TASK DESCRIPTION: Return every line of the entries that includes the word "sums".

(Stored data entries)
+===+
(* ===== verification/MbufSpec.v ===== *)
(** * What a packet buffer promises ([apis/mbuf.rs])

    The contract of [Mbuf] without memory, addresses or machine integers: a
    packet is its bytes and the room that is left after them, and each method
    is a step of a relation between packets.  The methods of [Mbuf.v] refine
    it for every sequence of calls whose sums of arguments do not overflow. *)

From S2P Require Import Prelude Errors Mbuf MbufType.

(** ** The specification *)

Record packet := Packet { pk_data : list u8; pk_room : Z }.

Definition size (p : packet) : Z := Z.of_nat (length (pk_data p)).

(** What [write_data_slice] reports after it has written [n] bytes. *)
Definition write_report (p : packet) (offset n : Z) : result unit BufError :=
  if offset >=? size p then Err (BadOffset offset (size p))
  else if offset + n >? size p - offset then Err (OutOfBuffer n (size p - offset))
  else Ok tt.

(** The bytes of a gap that [extend] opens are not specified, and neither is the
    room that a write reports when it starts beyond the data. *)
Inductive packet_step : mbuf_op → packet → result unit BufError → packet → Prop :=
  | ps_extend p offset len gap :
      0 < len ≤ pk_room p → offset ≤ size p → Z.of_nat (length gap) = len →
      packet_step (Extend offset len) p (Ok tt)
        (Packet (take (Z.to_nat offset) (pk_data p) ++ gap ++ drop (Z.to_nat offset) (pk_data p))
           (pk_room p - len))
  | ps_extend_no p offset len : ¬ (0 < len ≤ pk_room p ∧ offset ≤ size p) →
      packet_step (Extend offset len) p (Err NotResized) p
  | ps_shrink p offset len : 0 < len → offset + len ≤ size p →
      packet_step (Shrink offset len) p (Ok tt)
        (Packet (take (Z.to_nat offset) (pk_data p) ++ drop (Z.to_nat (offset + len)) (pk_data p))
           (pk_room p + len))
  | ps_shrink_no p offset len : ¬ (0 < len ∧ offset + len ≤ size p) →
      packet_step (Shrink offset len) p (Err NotResized) p
  | ps_grow p offset len r p' : 0 ≤ len → packet_step (Extend offset len) p r p' →
      packet_step (Resize offset len) p r p'
  | ps_cut p offset len r p' : len < 0 → packet_step (Shrink offset (- len)) p r p' →
      packet_step (Resize offset len) p r p'
  | ps_truncate p to_len : to_len < size p →
      packet_step (Truncate to_len) p (Ok tt)
        (Packet (take (Z.to_nat to_len) (pk_data p)) (pk_room p + (size p - to_len)))
  | ps_truncate_no p to_len : size p ≤ to_len → packet_step (Truncate to_len) p (Err NotResized) p
  | ps_write p offset slice : offset + Z.of_nat (length slice) ≤ size p →
      packet_step (WriteDataSlice offset slice) p
        (write_report p offset (Z.of_nat (length slice)))
        (Packet (splice (pk_data p) (Z.to_nat offset) slice) (pk_room p))
  | ps_write_no p offset slice rest : size p < offset + Z.of_nat (length slice) →
      (offset ≤ size p → rest = size p - offset) →
      packet_step (WriteDataSlice offset slice) p
        (Err (OutOfBuffer (Z.of_nat (length slice)) rest)) p.

Inductive packet_run : list mbuf_op → packet → list (result unit BufError) →
    packet → Prop :=
  | pr_nil p : packet_run [] p [] p
  | pr_cons o os p r p1 rs p2 : packet_step o p r p1 → packet_run os p1 rs p2 →
      packet_run (o :: os) p (r :: rs) p2.

(** The abstraction of a buffer. *)
Definition packet_of (b : rte_mbuf) : packet := Packet (data b) (room b).

(** The sums of the arguments are machine integers. *)
Definition op_fits (o : mbuf_op) : Prop :=
  match o with
  | Shrink offset len => offset + len < 2 ^ 64
  | Resize offset len => - 2 ^ 63 < len ∧ offset - len < 2 ^ 64
  | WriteDataSlice offset slice => offset + Z.of_nat (length slice) < 2 ^ 64
  | _ => True
  end.

(** A write that starts beyond the data. *)
Definition beyond (o : mbuf_op) (p : packet) : Prop :=
  match o with WriteDataSlice offset _ => size p < offset | _ => False end.

(** ** Lemmas *)

Section refinement.
Context {prof : profile}.

Lemma size_packet b : mbuf_wf b → size (packet_of b) = m_data_len b.
Proof. intros W. unfold size. simpl. pose proof (length_data b W). lia. Qed.

(** The abstraction after a step that keeps the memory. *)
Lemma packet_of_eq b b' d n : same_buffer b b' → data b' = d → m_data_len b' = m_data_len b + n →
  packet_of b' = Packet d (room b - n).
Proof.
  intros (_ & E2 & E3 & _) <- E. unfold packet_of, room. rewrite E2, E3, E. f_equal. lia.
Qed.

(** A step of [Mbuf] that returns, and what it does to the packet. *)
Definition refines_call (o : mbuf_op) (b : rte_mbuf) : Prop :=
  ∃ r b', mbuf_step o b = Done (r, b') ∧ packet_step o (packet_of b) r (packet_of b') ∧ mbuf_wf b'.

Lemma refines_extend offset len b : mbuf_wf b → is_uint 64 offset → is_uint 64 len →
  refines_call (Extend offset len) b.
Proof.
  intros W [? ?] [? ?]. destruct (decide (0 < len ≤ room b ∧ offset ≤ m_data_len b)) as [Hok | Hno].
  - destruct (extend_wp b offset len W) as (gap & b' & E & W' & S & Lg & Ld & D); [lia | lia |].
    exists (Ok tt), b'. split; [done |]. split; [| done].
    rewrite (packet_of_eq b b' _ len S D Ld). apply (ps_extend (packet_of b)); [tauto | | done].
    rewrite size_packet by done. tauto.
  - exists (Err NotResized), b. split; [apply extend_refused; solve [done | tauto] |].
    split; [| done]. apply ps_extend_no. by rewrite size_packet.
Qed.

Lemma refines_shrink offset len b : mbuf_wf b → is_uint 64 offset → is_uint 64 len →
  offset + len < 2 ^ 64 → refines_call (Shrink offset len) b.
Proof.
  intros W [? ?] [? ?] Hs. destruct (decide (0 < len ∧ offset + len ≤ m_data_len b)) as [[? ?] | Hno].
  - destruct (shrink_wp b offset len W) as (b' & E & W' & S & Ld & D); [lia | lia | lia |].
    exists (Ok tt), b'. split; [done |]. split; [| done].
    rewrite (packet_of_eq b b' _ (- len) S D) by lia. rewrite Z.sub_opp_r.
    apply (ps_shrink (packet_of b)); [done |]. by rewrite size_packet.
  - exists (Err NotResized), b. split; [by apply shrink_refused |].
    split; [| done]. apply ps_shrink_no. by rewrite size_packet.
Qed.

Lemma refines_resize offset len b : mbuf_wf b → is_uint 64 offset → is_sint 64 len →
  - 2 ^ 63 < len → offset - len < 2 ^ 64 → refines_call (Resize offset len) b.
Proof.
  intros W Ho [Hl1 Hl2] Hl Hs. unfold refines_call. simpl mbuf_step. unfold Mbuf.resize.
  destruct (Z.ltb_spec len 0).
  - rewrite sneg_exact, bind_lift_done, as_uint_id by (unfold is_sint, is_uint; lia).
    destruct (refines_shrink offset (- len) b) as (r & b' & E & P & W'); try done;
      [unfold is_uint; lia |].
    exists r, b'. split; [done |]. split; [by apply ps_cut | done].
  - rewrite as_uint_id by (unfold is_uint; lia).
    destruct (refines_extend offset len b) as (r & b' & E & P & W'); try done; [unfold is_uint; lia |].
    exists r, b'. split; [done |]. split; [by apply ps_grow | done].
Qed.

Lemma refines_truncate to_len b : mbuf_wf b → is_uint 64 to_len → refines_call (Truncate to_len) b.
Proof.
  intros W U. destruct (truncate_spec b to_len W U) as [R1 R2]. unfold is_uint in U.
  destruct (decide (to_len < m_data_len b)) as [Hlt | Hge].
  - destruct (R1 Hlt) as (b' & E & W' & S & _ & D). exists (Ok tt), b'. split; [done |].
    split; [| done]. pose proof (length_data b' W') as L'. pose proof (length_data b W) as L.
    rewrite D, length_take in L'.
    rewrite (packet_of_eq b b' _ (to_len - m_data_len b) S D) by lia.
    replace (room b - _) with (pk_room (packet_of b) + (size (packet_of b) - to_len))
      by (rewrite size_packet by done; simpl; lia).
    apply ps_truncate. by rewrite size_packet.
  - exists (Err NotResized), b. split; [apply R2; lia |]. split; [| done].
    apply ps_truncate_no. rewrite size_packet by done. lia.
Qed.

Lemma write_bytes_size (slice : list u8) : size_of u8 * Z.of_nat (length slice) = Z.of_nat (length slice).
Proof. simpl. lia. Qed.

(** A write that fits is done, whatever it reports. *)
Lemma refines_write_fits offset slice b : mbuf_wf b → is_uint 64 offset →
  offset + Z.of_nat (length slice) ≤ m_data_len b → refines_call (WriteDataSlice offset slice) b.
Proof.
  intros W [Ho1 Ho2] Hf. unfold refines_call. simpl mbuf_step. pose proof W as [W1 W2 W3 W4 W5 W6].
  pose proof (write_bytes_size slice) as En. set (n := Z.of_nat (length slice)) in *.
  destruct (write_data_slice_wp b offset slice W Ho1) as (b' & V1 & V2 & V3 & V4 & E).
  { fold n. by rewrite En. }
  exists (write_report (packet_of b) offset n), b'. split; [| split; [| done]].
  - rewrite read_data_slice_run in E by (fold n; rewrite ?En; done || simpl; lia).
    rewrite (bind_done _ _ _ _ _ E). fold n. unfold write_report.
    rewrite size_packet, En, V3 by done.
    destruct (offset >=? m_data_len b); [done |].
    by destruct (offset + n >? m_data_len b - offset).
  - assert (R : slice ≫= repr = slice).
    { clear. induction slice as [|x l IH]; [done |]. cbn. by f_equal. }
    rewrite (packet_of_eq b b' _ 0 V2 V4) by lia. rewrite R, Z.sub_0_r.
    apply (ps_write (packet_of b)). by rewrite size_packet.
Qed.

(** A write that does not fit computes the room that is left, which a build
    with overflow checks can do only when the write starts in the data. *)
Lemma refines_write_long offset slice b : mbuf_wf b → is_uint 64 offset →
  m_data_len b < offset + Z.of_nat (length slice) < 2 ^ 64 →
  offset ≤ m_data_len b ∨ prof = Release → refines_call (WriteDataSlice offset slice) b.
Proof.
  intros W [Ho1 Ho2] [Hf Hs] Hp. unfold refines_call. simpl mbuf_step. pose proof W as [W1 W2 W3 W4 W5 W6].
  pose proof (write_bytes_size slice) as En. set (n := Z.of_nat (length slice)) in *.
  unfold Mbuf.write_data_slice, Mbuf.data_len. fold n. cbv zeta. rewrite !bind_assoc, bind_get.
  assert (Em : umul 64 (size_of u8) n = Done n) by (rewrite umul_exact; [by rewrite En | unfold is_uint; lia]).
  rewrite Em, bind_assoc, bind_lift_done, uadd_exact, bind_assoc, bind_lift_done by (unfold is_uint; lia).
  destruct (Z.gtb_spec (offset + n) (m_data_len b)); [| lia].
  assert (∃ rest, usub 64 (m_data_len b) offset = Done rest ∧
    (offset ≤ m_data_len b → rest = m_data_len b - offset)) as (rest & Er & Hr).
  { destruct (decide (offset ≤ m_data_len b)).
    - eexists. split; [| done]. apply usub_exact. unfold is_uint. lia.
    - destruct Hp as [? | ->]; [done |]. eexists. split; [apply usub_release | done]. }
  rewrite !bind_assoc, bind_lift_done, Er, bind_assoc, bind_lift_done.
  exists (Err (OutOfBuffer n rest)), b. split; [done |]. split; [| done].
  apply ps_write_no; by rewrite size_packet.
Qed.
End refinement.

(** In a build with overflow checks a call whose sum is no machine integer, or
    a write beyond the data, panics. *)
Lemma bad_call_panics o b : mbuf_wf b → op_typed o → ¬ op_fits o ∨ beyond o (packet_of b) →
  mbuf_step (prof := Debug) o b = Panicked.
Proof.
  intros W T B. pose proof W as [W1 W2 W3 W4 W5 W6].
  assert (Hshrink : ∀ offset len, is_uint 64 offset → is_uint 64 len → 2 ^ 64 ≤ offset + len →
    Mbuf.shrink (prof := Debug) offset len b = Panicked).
  { unfold is_uint. intros offset len ? ? ?. unfold Mbuf.shrink. rewrite bind_get.
    destruct (Z.leb_spec len 0); [lia |]. by rewrite uadd_debug by lia. }
  destruct o as [offset len | offset len | offset len | to_len | offset slice]; simpl in T, B; try tauto.
  - destruct B as [B | []], T. apply Hshrink; solve [done | lia].
  - destruct B as [B | []], T as [? [? ?]]. simpl mbuf_step. unfold Mbuf.resize, is_uint in *.
    destruct (Z.ltb_spec len 0); [| lia]. destruct (decide (len = - 2 ^ 63)) as [-> | Hne]; [done |].
    rewrite sneg_exact, bind_lift_done, as_uint_id by (unfold is_sint, is_uint; lia).
    apply Hshrink; unfold is_uint; lia.
  - rewrite size_packet in B by done. destruct T as [[? ?] ?]. simpl mbuf_step.
    pose proof (write_bytes_size slice) as En. set (n := Z.of_nat (length slice)) in *.
    unfold Mbuf.write_data_slice, Mbuf.data_len. fold n. cbv zeta. rewrite !bind_assoc, bind_get.
    assert (Em : umul (prof := Debug) 64 (size_of u8) n = Done n) by (rewrite umul_exact; by rewrite En).
    rewrite Em, bind_assoc, bind_lift_done.
    destruct (decide (2 ^ 64 ≤ offset + n)) as [Hbig | Hsmall]; [by rewrite uadd_debug |].
    destruct B as [? | B]; [lia |]. rewrite uadd_exact, bind_assoc, bind_lift_done by (unfold is_uint; lia).
    destruct (Z.gtb_spec (offset + n) (m_data_len b)); [| lia].
    rewrite !bind_assoc, bind_lift_done, bind_assoc, bind_lift. unfold usub, arith.
    by rewrite in_uint_false by (unfold is_uint; lia).
Qed.

(** Every other call does what the specification says. *)
Lemma good_call_refines {prof : profile} o b : mbuf_wf b → op_typed o → op_fits o →
  prof = Release ∨ ¬ beyond o (packet_of b) → refines_call o b.
Proof.
  intros W T F B. destruct o as [offset len | offset len | offset len | to_len | offset slice];
    simpl in T, F; destruct_and?.
  - by apply refines_extend.
  - by apply refines_shrink.
  - by apply refines_resize.
  - by apply refines_truncate.
  - destruct (decide (offset + Z.of_nat (length slice) ≤ m_data_len b)); [by apply refines_write_fits |].
    apply refines_write_long; [done | done | lia |]. simpl in B. rewrite size_packet in B by done.
    destruct B; [by right | left; lia].
Qed.

#[export] Instance op_fits_dec o : Decision (op_fits o).
Proof. destruct o; simpl; apply _. Defined.

#[export] Instance beyond_dec o p : Decision (beyond o p).
Proof. destruct o; simpl; apply _. Defined.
+===+
RESULT FOR THIS TASK:
    it for every sequence of calls whose sums of arguments do not overflow. *)
(** The sums of the arguments are machine integers. *)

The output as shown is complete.